De tous temps, des individus, des familles, parfois des peuples, se sont déplacés, s’arrachant de gré ou de force à leur milieu pour le meilleur et pour le pire. Les récentes générations auront cependant connu une immigration de masse et un choc des cultures d’autant plus important qu’il n’y a plus de limites aux distances que l’on peut parcourir. Que devient l’identité d’un homme lorsqu’il n’a pas de terre d’attache, lorsque, ballotté d’une terre à l’autre depuis son enfance, sa conscience et ses moeurs n’ont pu s’enraciner dans une civilisation? C’est ce qu’explore le comédien montréalais Mani Soleymanlou dans Un, un monologue tragicomique de sa création qu’il a présenté à l’Université Brock, à St. Catharines, le 25 octobre dernier.

Évidemment, dire de M. Soleymanlou qu’il est « Montréalais », c’est synthétiser un parcours diamétralement plus compliqué. Né en Iran, il a immigré en France avec ses parents puis s’est ensuite établi au Canada, d’abord à Toronto, après à Ottawa et finalement à Montréal.

Iranien mais pas tout à fait, occidental mais pas complètement, libéral intrigué par son pays d’origine marqué au sceau du conservatisme, Mani Soleymanlou s’interroge dans Un sur son identité culturelle et sur le sens à donner à l’appartenance à une nation. Ce n’est pas avec harmonie que tant d’expériences contradictoires se conjuguent dans une seule personne au tempérament inquiet, comme Mani Soleymanlou le laisse entrevoir.

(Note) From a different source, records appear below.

(* ===== verification/MkfsThm.v ===== *)
(** * mkfs: the image it makes is the file system the kernel expects *)

From S2P Require Import Prelude CString Words ProcData Sync Block Log Tx Fs FsBlocks FsInode FsFile FsRw FsDir Mkfs MkfsFile MkfsInv.
Local Open Scope Z_scope.
Implicit Types (x y : list Z) (cur : Z → block) (d : dinode) (F : list (Z * list Z)) (G : list dinode).
Implicit Types (file : list Z * list (list Z)) (files : list (list Z * list (list Z))).

(** ** The files of the image *)
(** A leading underscore of a name is left out. *)
Definition strip (name : list Z) : list Z :=
  match name with c :: name' => if decide (c = 95) then name' else name | [] => name end.
Definition file_name (name : list Z) : list Z := name_field (strip name).
Definition file_entry (k : nat) file : list Z := dirent_bytes (Z.of_nat k + 2) (file_name file.1).
Definition root_bytes files : list Z :=
  dirent_bytes 1 (46 :: replicate 13 0) ++ dirent_bytes 1 (46 :: 46 :: replicate 12 0) ++ concat (imap file_entry files).
Definition image_files files : list (Z * list Z) :=
  (T_DIR, root_bytes files) :: ((λ file, (T_FILE, concat file.2)) <$> files).
(* ===== verification/Shell.v ===== *)
(** * The shell's parser (sh.c)

    parsecmd reads a command line held in a buffer and builds a tree of command
    structs.  The state is the buffer, the heap of structs allocated so far and
    the cursor [*ps] that every parsing routine advances.  A pointer into the
    line is its offset in the buffer, a pointer to a struct is its index in the
    heap; [None] is the null pointer.  Allocation succeeds: sh.c does not test
    the result of malloc.  A panic of the shell prints its message and exits.

    The recursive routines and the loops take a fuel; [parse_fuel] is what
    parsecmd gives them. *)

From S2P Require Import Prelude CString.
Local Open Scope Z_scope.

Definition MAXARGS : nat := 10.
(** fcntl.h *)
Definition O_RDONLY : Z := 0.
Definition O_WRONLY : Z := 1.
Definition O_CREATE : Z := 512.

Inductive cmd :=
| Execcmd (argv eargv : list (option nat))
| Redircmd (c : option nat) (file efile : nat) (mode fd : Z)
| Pipecmd (left right : option nat)
| Listcmd (left right : option nat)
| Backcmd (c : option nat).

Record shell := Shell { sh_buf : list Z; sh_heap : list cmd; sh_s : nat }.

Definition set_s (s : nat) : M shell unit := modS (λ st, Shell (sh_buf st) (sh_heap st) s).
(** [*p] and [*p = c] for a pointer into the line *)
Definition load (p : nat) : M shell Z := let! st := getS in of_opt (sh_buf st !! p).
Definition store (p : nat) (c : Z) : M shell unit :=
  let! _ := load p in modS (λ st, Shell (<[p := c]> (sh_buf st)) (sh_heap st) (sh_s st)).
(** malloc of a struct, its fields set *)
Definition new_cmd (c : cmd) : M shell (option nat) :=
  let! st := getS in
  modS (λ st, Shell (sh_buf st) (sh_heap st ++ [c]) (sh_s st)) ;;;
  ret (Some (length (sh_heap st))).
(** [*p] for a pointer to a struct; the null pointer is not dereferenced *)
Definition load_cmd (p : option nat) : M shell cmd :=
  let! st := getS in of_opt (p ≫= λ i, sh_heap st !! i).

(** ** Constructors *)
Definition execcmd : M shell (option nat) :=
  new_cmd (Execcmd (replicate MAXARGS None) (replicate MAXARGS None)).
Definition redircmd (subcmd : option nat) (file efile : nat) (mode fd : Z) : M shell (option nat) :=
  new_cmd (Redircmd subcmd file efile mode fd).
Definition pipecmd (left right : option nat) : M shell (option nat) := new_cmd (Pipecmd left right).
Definition listcmd (left right : option nat) : M shell (option nat) := new_cmd (Listcmd left right).
Definition backcmd (subcmd : option nat) : M shell (option nat) := new_cmd (Backcmd subcmd).

(** ** Tokens *)
Definition whitespace : list Z := [32; 9; 13; 10; 11; 0].
(** ['<' '|' '>' '&' ';' '(' ')'] *)
Definition symbols : list Z := [60; 124; 62; 38; 59; 40; 41; 0].

(** [strchr(set, c) != 0] *)
Definition in_set (set : list Z) (c : Z) : M shell bool :=
  let! r := of_opt (strchr set c) in ret (bool_decide (is_Some r)).

(** [while(s < es && strchr(whitespace, *s)) s++], with [n = es - s] *)
Fixpoint skip_white (n s : nat) : M shell nat :=
  match n with
  | O => ret s
  | S n' =>
      let! c := load s in
      let! w := in_set whitespace c in
      if w : bool then skip_white n' (S s) else ret s
  end.
(** [while(s < es && !strchr(whitespace, *s) && !strchr(symbols, *s)) s++] *)
Fixpoint skip_word (n s : nat) : M shell nat :=
  match n with
  | O => ret s
  | S n' =>
      let! c := load s in
      let! w := in_set whitespace c in
      if w : bool then ret s
      else
        let! y := in_set symbols c in
        if y : bool then ret s else skip_word n' (S s)
  end.

(** The switch of gettoken: the code of the token and the pointer behind it
    (['>' = 62], ['+' = 43], ['a' = 97]). *)
Definition token_at (es s : nat) : M shell (Z * nat) :=
  let! c := load s in
  if decide (c = 0) then ret (0, s)
  else if decide (c ∈ [124; 40; 41; 59; 38; 60]) then ret (c, S s)
  else if decide (c = 62) then
    let! d := load (S s) in
    if decide (d = 62) then ret (43, S (S s)) else ret (62, S s)
  else let! s := skip_word (es - s) s in ret (97, s).

Definition gettoken (es : nat) : M shell (Z * nat * nat) :=
  let! st := getS in
  let! q := skip_white (es - sh_s st) (sh_s st) in
  let! r := token_at es q in
  let! s := skip_white (es - r.2) r.2 in
  set_s s ;;;
  ret (r.1, q, r.2).

Definition peek (es : nat) (toks : list Z) : M shell bool :=
  let! st := getS in
  let! s := skip_white (es - sh_s st) (sh_s st) in
  set_s s ;;;
  let! c := load s in
  if decide (c = 0) then ret false else in_set toks c.

(** ** Commands *)

(** The modes of a redirection, by the code of its token. *)
Definition redir_mode (tok : Z) : option (Z * Z) :=
  if decide (tok = 60) then Some (O_RDONLY, 0)
  else if decide (tok = 62) then Some (Z.lor O_WRONLY O_CREATE, 1)
  else if decide (tok = 43) then Some (Z.lor O_WRONLY O_CREATE, 1)
  else None.

Fixpoint parseredirs (fuel : nat) (es : nat) (c : option nat) : M shell (option nat) :=
  match fuel with
  | O => diverge
  | S fuel' =>
      let! b := peek es [60; 62; 0] in
      if b : bool then
        let! op := gettoken es in
        let! w := gettoken es in
        if decide (w.1.1 ≠ 97) then panic "missing file for redirection"
        else
          match redir_mode op.1.1 with
          | Some (mode, fd) =>
              let! c := redircmd c w.1.2 w.2 mode fd in parseredirs fuel' es c
          | None => parseredirs fuel' es c
          end
      else ret c
  end.

(** [cmd->argv[argc] = q; cmd->eargv[argc] = eq] *)
Definition set_arg (c : option nat) (argc : nat) (q eq : option nat) : M shell unit :=
  let! x := load_cmd c in
  match c, x with
  | Some i, Execcmd argv eargv =>
      if decide (argc < length argv ∧ argc < length eargv)%nat then
        modS (λ st, Shell (sh_buf st)
          (<[i := Execcmd (<[argc := q]> argv) (<[argc := eq]> eargv)]> (sh_heap st)) (sh_s st))
      else fault
  | _, _ => fault
  end.

(** The loop of parseexec: the number of arguments and the outermost command. *)
Fixpoint parseargs (fuel es : nat) (c : option nat) (argc : nat) (r : option nat)
    : M shell (nat * option nat) :=
  match fuel with
  | O => diverge
  | S fuel' =>
      let! b := peek es [124; 41; 38; 59; 0] in
      if b : bool then ret (argc, r)
      else
        let! t := gettoken es in
        if decide (t.1.1 = 0) then ret (argc, r)
        else if decide (t.1.1 ≠ 97) then panic "syntax"
        else
          set_arg c argc (Some t.1.2) (Some t.2) ;;;
          if decide (MAXARGS ≤ S argc)%nat then panic "too many args"
          else
            let! r := parseredirs fuel' es r in
            parseargs fuel' es c (S argc) r
  end.

(** [while(peek(ps, es, "&")) { gettoken(ps, es, 0, 0); cmd = backcmd(cmd); }] *)
Fixpoint parseback (fuel es : nat) (c : option nat) : M shell (option nat) :=
  match fuel with
  | O => diverge
  | S fuel' =>
      let! b := peek es [38; 0] in
      if b : bool then
        let! _ := gettoken es in
        let! c := backcmd c in
        parseback fuel' es c
      else ret c
  end.

Fixpoint parseline (fuel es : nat) : M shell (option nat) :=
  match fuel with
  | O => diverge
  | S fuel' =>
      let! c := parsepipe fuel' es in
      let! c := parseback fuel' es c in
      let! b := peek es [59; 0] in
      if b : bool then
        let! _ := gettoken es in
        let! r := parseline fuel' es in
        listcmd c r
      else ret c
  end
with parsepipe (fuel es : nat) : M shell (option nat) :=
  match fuel with
  | O => diverge
  | S fuel' =>
      let! c := parseexec fuel' es in
      let! b := peek es [124; 0] in
      if b : bool then
        let! _ := gettoken es in
        let! r := parsepipe fuel' es in
        pipecmd c r
      else ret c
  end
with parseexec (fuel es : nat) : M shell (option nat) :=
  match fuel with
  | O => diverge
  | S fuel' =>
      let! b := peek es [40; 0] in
      if b : bool then parseblock fuel' es
      else
        let! c := execcmd in
        let! r := parseredirs fuel' es c in
        let! x := parseargs fuel' es c 0 r in
        set_arg c x.1 None None ;;;
        ret x.2
  end
with parseblock (fuel es : nat) : M shell (option nat) :=
  match fuel with
  | O => diverge
  | S fuel' =>
      let! b := peek es [40; 0] in
      if b : bool then
        let! _ := gettoken es in
        let! c := parseline fuel' es in
        let! b := peek es [41; 0] in
        if b : bool then
          let! _ := gettoken es in
          parseredirs fuel' es c
        else panic "syntax - missing )"
      else panic "parseblock"
  end.

(** [for(i=0; ecmd->argv[i]; i++) *ecmd->eargv[i] = 0] *)
Fixpoint nul_args (argv eargv : list (option nat)) : M shell unit :=
  match argv, eargv with
  | None :: _, _ => skip
  | Some _ :: argv', Some e :: eargv' => store e 0 ;;; nul_args argv' eargv'
  | _, _ => fault
  end.

Fixpoint nulterminate (fuel : nat) (p : option nat) : M shell unit :=
  match fuel with
  | O => diverge
  | S fuel' =>
      match p with
      | None => skip
      | Some _ =>
          let! x := load_cmd p in
          match x with
          | Execcmd argv eargv => nul_args argv eargv
          | Redircmd c _ efile _ _ => nulterminate fuel' c ;;; store efile 0
          | Pipecmd l r => nulterminate fuel' l ;;; nulterminate fuel' r
          | Listcmd l r => nulterminate fuel' l ;;; nulterminate fuel' r
          | Backcmd c => nulterminate fuel' c
          end
      end
  end.

Definition parse_fuel (len : nat) : nat := 4 * len + 4.

Definition parsecmd (s : nat) : M shell (option nat) :=
  let! st := getS in
  let! n := of_opt (strlen (drop s (sh_buf st))) in
  let es := (s + n)%nat in
  set_s s ;;;
  let! c := parseline (parse_fuel n) es in
  let! _ := peek es [0] in
  let! st := getS in
  if decide (sh_s st ≠ es) then panic "syntax"
  else
    nulterminate (S (length (sh_heap st))) c ;;;
    ret c.
(* ===== verification/ShellSpec.v ===== *)
(** * The language of the shell: tokens, grammar and printing

    The specification sh.c is measured against: how a line splits into tokens
    ([lex]), which sequences of tokens are commands ([gram]) and what they mean
    ([ast]), and how a command is written down ([show], [spell]).  [r_line] is a
    recursive-descent parser on token lists, sound and complete for the grammar;
    it stands between sh.c and the grammar. *)

From S2P Require Import Prelude CString Shell.
Local Open Scope Z_scope.

Notation word := (list Z).

Inductive tok := TWord (w : word) | TLt | TGt | TApp | TBar | TAmp | TSemi | TOpen | TClose.
#[global] Instance tok_eq_dec : EqDecision tok.
Proof. solve_decision. Defined.

Inductive ast :=
| AExec (args : list word)
| ARedir (a : ast) (file : word) (mode fd : Z)
| APipe (a b : ast)
| AList (a b : ast)
| ABack (a : ast).

(** ** Tokens of a line *)
Definition white (c : Z) : Prop := c ∈ [32; 9; 13; 10; 11].
Definition symbol (c : Z) : Prop := c ∈ [60; 124; 62; 38; 59; 40; 41].
(** A character of a word. *)
Definition wordc (c : Z) : Prop := ¬ white c ∧ ¬ symbol c.
#[global] Instance white_dec c : Decision (white c) := _.
#[global] Instance symbol_dec c : Decision (symbol c) := _.
#[global] Instance wordc_dec c : Decision (wordc c) := _.

(** The symbols that are a token on their own. *)
Inductive single : Z → tok → Prop :=
| single_lt : single 60 TLt
| single_bar : single 124 TBar
| single_amp : single 38 TAmp
| single_semi : single 59 TSemi
| single_open : single 40 TOpen
| single_close : single 41 TClose.

(** [l] does not start with a character of [P]. *)
Definition stops (P : Z → Prop) (l : list Z) : Prop :=
  match l with [] => True | c :: _ => ¬ P c end.

Inductive lex : list Z → list tok → Prop :=
| lex_end : lex [] []
| lex_white c l ts : white c → lex l ts → lex (c :: l) ts
| lex_single c t l ts : single c t → lex l ts → lex (c :: l) (t :: ts)
| lex_gt l ts : stops (eq 62) l → lex l ts → lex (62 :: l) (TGt :: ts)
| lex_app l ts : lex l ts → lex (62 :: 62 :: l) (TApp :: ts)
| lex_word w l ts :
    w ≠ [] → Forall wordc w → stops wordc l → lex l ts → lex (w ++ l) (TWord w :: ts).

Son interprétation joue autant sur la tragédie que sur la comédie, le tout mâtiné de surréalisme. Il nous fait découvrir, par la même occasion, la culture et l’histoire contemporaine de l’Iran, ses drames politiques et les ambitions secrètes de sa jeunesse. Après le spectacle, M. Soleymanlou est revenu sur scène avec Karen Fricker, professeur au département d’arts dramatiques de l’Université Brock, pour échanger avec les spectateurs. Le décor minimaliste était on ne peut mieux choisi. Comme le comédien l’expliquera aux spectateurs après la pièce, il avait réfléchi à certaines options pour illustrer, symboliquement, la nature de ses propos. Insatisfait, trouvant bancales les idées qui lui venaient en tête, il se résolut à composer avec de simples chaises, disposées comme dans le parterre d’un théâtre. Grâce aux effets son et lumière et au jeu du comédien, les chaises deviennent tour à tour avion, interlocuteurs, foule… L’absence de véritables accessoires permet de focaliser sur le discours.

Depuis sa création l’année dernière, Un a été présenté une quarantaine de fois au pays. En cette époque de mondialisation, le thème trouve visiblement un écho dans le public.

Photo : Mani Soleymanlou et Karen Fricker discutent avec les spectateurs.